(* ===== verification/Policy.v ===== *)
(** * The policy model

    The data of bpfjailer-common/src/policy.rs with the check both loaders apply
    to a policy before using it ([unenforced_settings], and [unenforced_flags] of
    flags.rs), the preset rules, and the daemon's [PolicyManager]
    (bpfjailer-daemon/src/policy.rs).  JSON is outside the model: a policy starts
    as the value it deserialises to.  A [HashMap] is a finite map, and the order
    in which it is iterated is an argument, any permutation of its entries. *)

From S2P Require Import Prelude CLayout BpfMap Rust Kernel Types Machine Hash Enrollment Hooks Network Codec Patterns Parse.

Record PathPattern := MkPathPattern { pp_pattern : bytes; pp_allow : bool }.

Record NetworkRule := MkNetworkRule {
  nr_protocol : bytes;
  nr_address : option bytes;
  nr_port : option Z;
  nr_port_start : option Z;
  nr_port_end : option Z;
  nr_allow : bool;
}.

Record IpRule := MkIpRule { ir_cidr : bytes; ir_direction : bytes; ir_allow : bool }.

Record DomainRule := MkDomainRule { dr_domain : bytes; dr_allow : bool }.

Record PolicyProxy := MkPolicyProxy { py_address : bytes; py_required : bool }.

Record ExecutionRule := MkExecutionRule {
  er_binary_path : bytes;
  er_args_pattern : option bytes;
  er_allow : bool;
}.

Record Role := MkRole {
  r_id : Z;
  r_name : bytes;
  r_flags : PolicyFlags;
  r_file_paths : list PathPattern;
  r_network_rules : list NetworkRule;
  r_execution_rules : list ExecutionRule;
  r_require_signed_binary : bool;
  r_ip_rules : list IpRule;
  r_domain_rules : list DomainRule;
  r_proxy : option PolicyProxy;
}.

Record Pod := MkPod { pod_id : Z; pod_role_id : Z; pod_stack_depth : Z }.

Record ExecEnrollment := MkExecEnrollment { ee_executable_path : bytes; ee_pod_id : Z; ee_role : bytes }.

Record CgroupEnrollment := MkCgroupEnrollment { ce_cgroup_path : bytes; ce_pod_id : Z; ce_role : bytes }.

Record PolicyConfig := MkPolicyConfig {
  pc_roles : gmap bytes Role;
  pc_pods : list Pod;
  pc_exec_enrollments : list ExecEnrollment;
  pc_cgroup_enrollments : list CgroupEnrollment;
}.

Definition empty_config : PolicyConfig := MkPolicyConfig ∅ [] [] [].

Definition config_get_role (c : PolicyConfig) (name : bytes) : option Role := pc_roles c !! name.

(** The path rules of a role, as the encoder takes them. *)
Definition file_rules (role : Role) : list (bytes * bool) :=
  (fun p => (pp_pattern p, pp_allow p)) <$> r_file_paths role.
Definition exec_rules (role : Role) : list (bytes * bool) :=
  (fun e => (er_binary_path e, er_allow e)) <$> r_execution_rules role.

(** ** What a policy may ask for *)

(** An entry of the returned list; a conflict carries the two patterns. *)
Inductive setting :=
| SetRequireSignedBinary
| SetDenySetuid
| SetArgsPattern
| SetFileConflict (patterns : bytes * bytes)
| SetExecConflict (patterns : bytes * bytes).

Definition unenforced_flags (flags : PolicyFlags) : list setting :=
  (if require_signed_binary flags then [SetRequireSignedBinary] else [])
  ++ (if negb (allow_setuid flags) then [SetDenySetuid] else []).

Definition unenforced_settings (role : Role) : list setting :=
  unenforced_flags (r_flags role)
  ++ (if existsb (fun r => bool_decide (is_Some (er_args_pattern r))) (r_execution_rules role)
      then [SetArgsPattern] else [])
  ++ (match path_state_entries_for_role (r_id role) (file_rules role) with
      | inl conflicts => SetFileConflict <$> conflicts
      | inr _ => []
      end)
  ++ (match path_state_entries_for_role (r_id role) (exec_rules role) with
      | inl conflicts => SetExecConflict <$> conflicts
      | inr _ => []
      end).

(** An accepted role has no conflict in either list of path rules. *)
Lemma enforced_conflict_free role :
  unenforced_settings role = [] -> conflict_free (file_rules role) /\ conflict_free (exec_rules role).
Proof.
  unfold unenforced_settings. intros (_ & (_ & (Hf & He)%app_nil)%app_nil)%app_nil.
  split; [revert Hf; clear He|revert He; clear Hf].
  - by destruct (compile_cases (r_id role) (file_rules role)) as [[? _]|(_ & [|? ?] & -> & ?)].
  - by destruct (compile_cases (r_id role) (exec_rules role)) as [[? _]|(_ & [|? ?] & -> & ?)].
Qed.

(** ** Presets *)

Definition deny_pattern (s : string) : PathPattern := MkPathPattern (text s) false.
Definition allow_domain (s : string) : DomainRule := MkDomainRule (text s) true.

(** [SecretPatterns] *)
Definition secret_patterns_all : list PathPattern :=
  deny_pattern <$>
    ["/proc/"; "/.ssh/"; "/.aws/"; "/.config/gcloud/"; "/.azure/"; "/.kube/"; "/.docker/";
     "/etc/shadow"; "/etc/gshadow"; "/etc/ssl/private/"; "/etc/pki/"; "/.npmrc"; "/.yarnrc";
     "/.git-credentials"; "/.netrc"; "/.pypirc"; "/.gnupg/"]%string.
Definition secret_patterns_ssh_keys : list PathPattern := deny_pattern <$> ["/.ssh/"]%string.
Definition secret_patterns_cloud_credentials : list PathPattern :=
  deny_pattern <$> ["/.aws/"; "/.config/gcloud/"; "/.azure/"; "/.kube/"]%string.
Definition secret_patterns_process_info : list PathPattern := deny_pattern <$> ["/proc/"]%string.
Definition secret_patterns_cis_hardening : list PathPattern :=
  deny_pattern <$>
    ["/etc/shadow"; "/etc/gshadow"; "/etc/shadow-"; "/etc/gshadow-"; "/root/"; "/boot/";
     "/etc/audit/"; "/etc/sudoers"; "/etc/sudoers.d/"; "/etc/ssh/"]%string.

(** [AllowedDomains] *)
Definition allowed_domains_openai : list DomainRule := [allow_domain "api.openai.com"].
Definition allowed_domains_anthropic : list DomainRule := [allow_domain "api.anthropic.com"].
Definition allowed_domains_google_ai : list DomainRule :=
  allow_domain <$> ["generativelanguage.googleapis.com"; "aiplatform.googleapis.com"]%string.
Definition allowed_domains_all_llm_providers : list DomainRule :=
  allowed_domains_openai ++ allowed_domains_anthropic ++ allowed_domains_google_ai
  ++ [allow_domain "api.cohere.ai"] ++ [allow_domain "api.mistral.ai"].

(** ** The policy manager *)

Record PolicyManager := MkPolicyManager {
  pm_config : PolicyConfig;
  pm_role_map : gmap Z Role;
}.

Definition restricted_role : Role :=
  MkRole 1 (text "restricted")
    (MkPolicyFlags false false false false false false false false false) [] [] [] false [] [] None.
Definition permissive_role : Role :=
  MkRole 2 (text "permissive")
    (MkPolicyFlags true true true false false false true true false) [] [] [] false [] [] None.

Definition new_manager : PolicyManager :=
  MkPolicyManager
    (MkPolicyConfig
      (<[text "permissive" := permissive_role]> (<[text "restricted" := restricted_role]> ∅)) [] [] [])
    (<[2 := permissive_role]> (<[1 := restricted_role]> ∅)).

(** The built-in roles deny setuid, which no policy file may ask for: they are
    never checked against [unenforced_settings]. *)
Example builtin_unenforced :
  unenforced_settings restricted_role = [SetDenySetuid] /\ unenforced_settings permissive_role = [SetDenySetuid].
Proof. done. Qed.

(** [for role in roles.values() { role_map.insert(role.id, role) }] *)
Definition index_by_id (entries : list (bytes * Role)) : gmap Z Role :=
  fold_left (fun m (e : bytes * Role) => <[r_id e.2 := e.2]> m) entries ∅.

(** The part of [load_from_file] after the text has been parsed: [entries] is
    the order in which the map of roles is iterated.  [inl] is the refusal, with
    the role and what it asks for. *)
Definition load_from_file (config : PolicyConfig) (entries : list (bytes * Role))
    (pm : PolicyManager) : (bytes * list setting + unit) * PolicyManager :=
  match list_find (fun e : bytes * Role => unenforced_settings e.2 <> []) entries with
  | Some (_, (name, role)) => (inl (name, unenforced_settings role), pm)
  | None => (inr tt, MkPolicyManager config (index_by_id entries))
  end.

Definition get_role (pm : PolicyManager) (role_id : Z) : option Role := pm_role_map pm !! role_id.

Definition define_role (role : Role) (pm : PolicyManager) : PolicyManager :=
  let c := pm_config pm in
  MkPolicyManager
    (MkPolicyConfig (<[r_name role := role]> (pc_roles c)) (pc_pods c) (pc_exec_enrollments c)
       (pc_cgroup_enrollments c))
    (<[r_id role := role]> (pm_role_map pm)).

(** [None] inside is the [unwrap] of an absent role id: a panic. *)
Definition get_role_by_name (pm : PolicyManager) (name : bytes) : option (option Role) :=
  (fun r => pm_role_map pm !! r_id r) <$> config_get_role (pm_config pm) name.

(** Enrollments of unknown roles are dropped. *)
Definition get_exec_enrollments (pm : PolicyManager) : list (bytes * Z * Z) :=
  omap (fun e => (fun r => (ee_executable_path e, ee_pod_id e, r_id r))
                   <$> config_get_role (pm_config pm) (ee_role e))
    (pc_exec_enrollments (pm_config pm)).

Definition get_cgroup_enrollments (pm : PolicyManager) : list (bytes * Z * Z) :=
  omap (fun e => (fun r => (ce_cgroup_path e, ce_pod_id e, r_id r))
                   <$> config_get_role (pm_config pm) (ce_role e))
    (pc_cgroup_enrollments (pm_config pm)).

(** [validate_patterns] of path_matcher.rs: absolute, non-empty, no "***". *)
Fixpoint contains_triple_star (s : bytes) : bool :=
  match s with
  | [] => false
  | _ :: s' => bool_decide (take 3 s = [42; 42; 42]) || contains_triple_star s'
  end.

Definition valid_pattern (p : bytes) : bool :=
  bool_decide (head p = Some SLASH) && negb (contains_triple_star p).

Definition validate_patterns (patterns : list bytes) : bool := forallb valid_pattern patterns.

(** ** The manager's two indexes agree *)

(** Every named role's id resolves, and ids resolve to roles that carry them. *)
Definition manager_ok (pm : PolicyManager) : Prop :=
  (forall name r, config_get_role (pm_config pm) name = Some r -> is_Some (get_role pm (r_id r)))
  /\ (forall id r, get_role pm id = Some r -> r_id r = id).

(** What can happen to a manager. *)
Inductive manager_op :=
| OpLoad (config : PolicyConfig) (entries : list (bytes * Role))
| OpDefine (role : Role).

Definition op_ok (op : manager_op) : Prop :=
  match op with
  | OpLoad config entries => entries ≡ₚ map_to_list (pc_roles config)
  | OpDefine _ => True
  end.

Definition run_op (pm : PolicyManager) (op : manager_op) : PolicyManager :=
  match op with
  | OpLoad config entries => (load_from_file config entries pm).2
  | OpDefine role => define_role role pm
  end.

Lemma index_lookup (entries : list (bytes * Role)) id :
  (exists e, e ∈ entries /\ r_id e.2 = id /\ index_by_id entries !! id = Some e.2)
  \/ ((forall e, e ∈ entries -> r_id e.2 <> id) /\ index_by_id entries !! id = None).
Proof.
  unfold index_by_id. induction entries as [|e entries IH] using rev_ind; [right; set_solver|].
  rewrite fold_left_app. cbn. destruct (decide (r_id e.2 = id)) as [<-|Hne].
  - left. exists e. rewrite lookup_insert_eq. set_solver.
  - rewrite lookup_insert_ne by done. destruct IH as [(e' & ? & ? & ?)|[? ?]]; [left|right].
    + exists e'. set_solver.
    + set_solver.
Qed.

Lemma load_from_file_ok config entries pm :
  entries ≡ₚ map_to_list (pc_roles config) -> manager_ok pm ->
  manager_ok (load_from_file config entries pm).2.
Proof.
  intros Hp Hok. unfold load_from_file. destruct (list_find _ entries) as [[i [name role]]|]; [done|].
  unfold manager_ok, get_role. cbn [pm_role_map pm_config snd]. split.
  - intros name r Hr. assert ((name, r) ∈ entries) as Hin by (by rewrite Hp, elem_of_map_to_list).
    destruct (index_lookup entries (r_id r)) as [(e & _ & _ & ->)|[Hn _]]; [by eexists|].
    by destruct (Hn _ Hin).
  - intros id r. destruct (index_lookup entries id) as [(e & _ & <- & ->)|[_ ->]];
      [by intros [= <-]|done].
Qed.

Lemma define_role_ok role pm : manager_ok pm -> manager_ok (define_role role pm).
Proof.
  intros [Hn Hi]. unfold manager_ok, define_role, get_role, config_get_role in *.
  cbn [pm_role_map pm_config pc_roles]. split.
  - intros name r [[<- <-]|[_ Hr]]%lookup_insert_Some; [by rewrite lookup_insert_eq|].
    destruct (decide (r_id role = r_id r)) as [<-|Hne]; [by rewrite lookup_insert_eq|].
    rewrite lookup_insert_ne by done. by eapply Hn.
  - intros id r [[<- <-]|[_ Hr]]%lookup_insert_Some; [done|]. by apply Hi.
Qed.

Lemma new_manager_ok : manager_ok new_manager.
Proof.
  split.
  - intros name r. unfold config_get_role. cbn [new_manager pm_config pc_roles].
    intros [[_ <-]|[_ [[_ <-]|[_ H]]%lookup_insert_Some]]%lookup_insert_Some; [by eexists..|].
    by rewrite lookup_empty in H.
  - intros id r. unfold get_role. cbn [new_manager pm_role_map].
    intros [[<- <-]|[_ [[<- <-]|[_ H]]%lookup_insert_Some]]%lookup_insert_Some; [done..|].
    by rewrite lookup_empty in H.
Qed.

Lemma run_ops_ok ops pm :
  Forall op_ok ops -> manager_ok pm -> manager_ok (fold_left run_op ops pm).
Proof.
  intros Hops. revert pm. induction Hops as [|op ops Hop _ IH]; intros pm Hok; [done|]. cbn.
  apply IH. destruct op; [by apply load_from_file_ok|by apply define_role_ok].
Qed.

(** ** Properties *)

(** C31. Whatever policies are loaded, accepted or refused, and whatever roles
    are defined at run time, looking a role up by name never panics: the id of
    every named role resolves, to a role that carries that id.  So every
    enrollment of the policy is handed out with a role id the manager knows. *)
Theorem manager_lookups_total (ops : list manager_op) (name : bytes) :
  Forall op_ok ops ->
  let pm := fold_left run_op ops new_manager in
  get_role_by_name pm name <> Some None
  /\ (forall id r, get_role pm id = Some r -> r_id r = id)
  /\ (forall path pod id, (path, pod, id) ∈ get_exec_enrollments pm ++ get_cgroup_enrollments pm ->
        is_Some (get_role pm id)).
Proof.
  intros Hops pm. destruct (run_ops_ok ops _ Hops new_manager_ok) as [Hn Hi]. fold pm in Hn, Hi.
  split_and!; [|done|].
  - unfold get_role_by_name. destruct (config_get_role (pm_config pm) name) as [r|] eqn:Hr; [|done].
    apply Hn in Hr as [r' Hr']. cbn. unfold get_role in Hr'. by rewrite Hr'.
  - intros path pod id [Hin|Hin]%elem_of_app; apply list_elem_of_omap in Hin as (e & _ & He);
      apply fmap_Some in He as (r & Hr & [= -> -> ->]); by eapply Hn.
Qed.

(** A policy naming a role and enrolling a binary under it, loaded over the
    built-in roles. *)
Definition web_role : Role :=
  MkRole 10 (text "web") (MkPolicyFlags true true true false true false false false false)
    [] [] [] false [] [] None.
Definition web_config : PolicyConfig :=
  MkPolicyConfig {[text "web" := web_role]} []
    [MkExecEnrollment (text "/usr/bin/nginx") 100 (text "web");
     MkExecEnrollment (text "/usr/bin/ghost") 101 (text "none")] [].

Lemma manager_lookups_total_witness :
  let pm := fold_left run_op [OpLoad web_config [(text "web", web_role)]] new_manager in
  get_role_by_name pm (text "web") <> Some None
  /\ get_exec_enrollments pm = [(text "/usr/bin/nginx", 100, 10)].
Proof.
  split; [|vm_compute; reflexivity].
  apply (manager_lookups_total [OpLoad web_config [(text "web", web_role)]] (text "web")).
  apply Forall_cons. split; [|apply Forall_nil; exact I].
  unfold op_ok, web_config. cbn [pc_roles]. by rewrite map_to_list_singleton.
Defined.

— To do —
Copy out word for word each line of the listing, from the very first line down to the line containing "flags.rs), the preset", and stop after that line.

— Solution for this task —
(* ===== verification/Policy.v ===== *)
(** * The policy model

    The data of bpfjailer-common/src/policy.rs with the check both loaders apply
    to a policy before using it ([unenforced_settings], and [unenforced_flags] of
    flags.rs), the preset rules, and the daemon's [PolicyManager]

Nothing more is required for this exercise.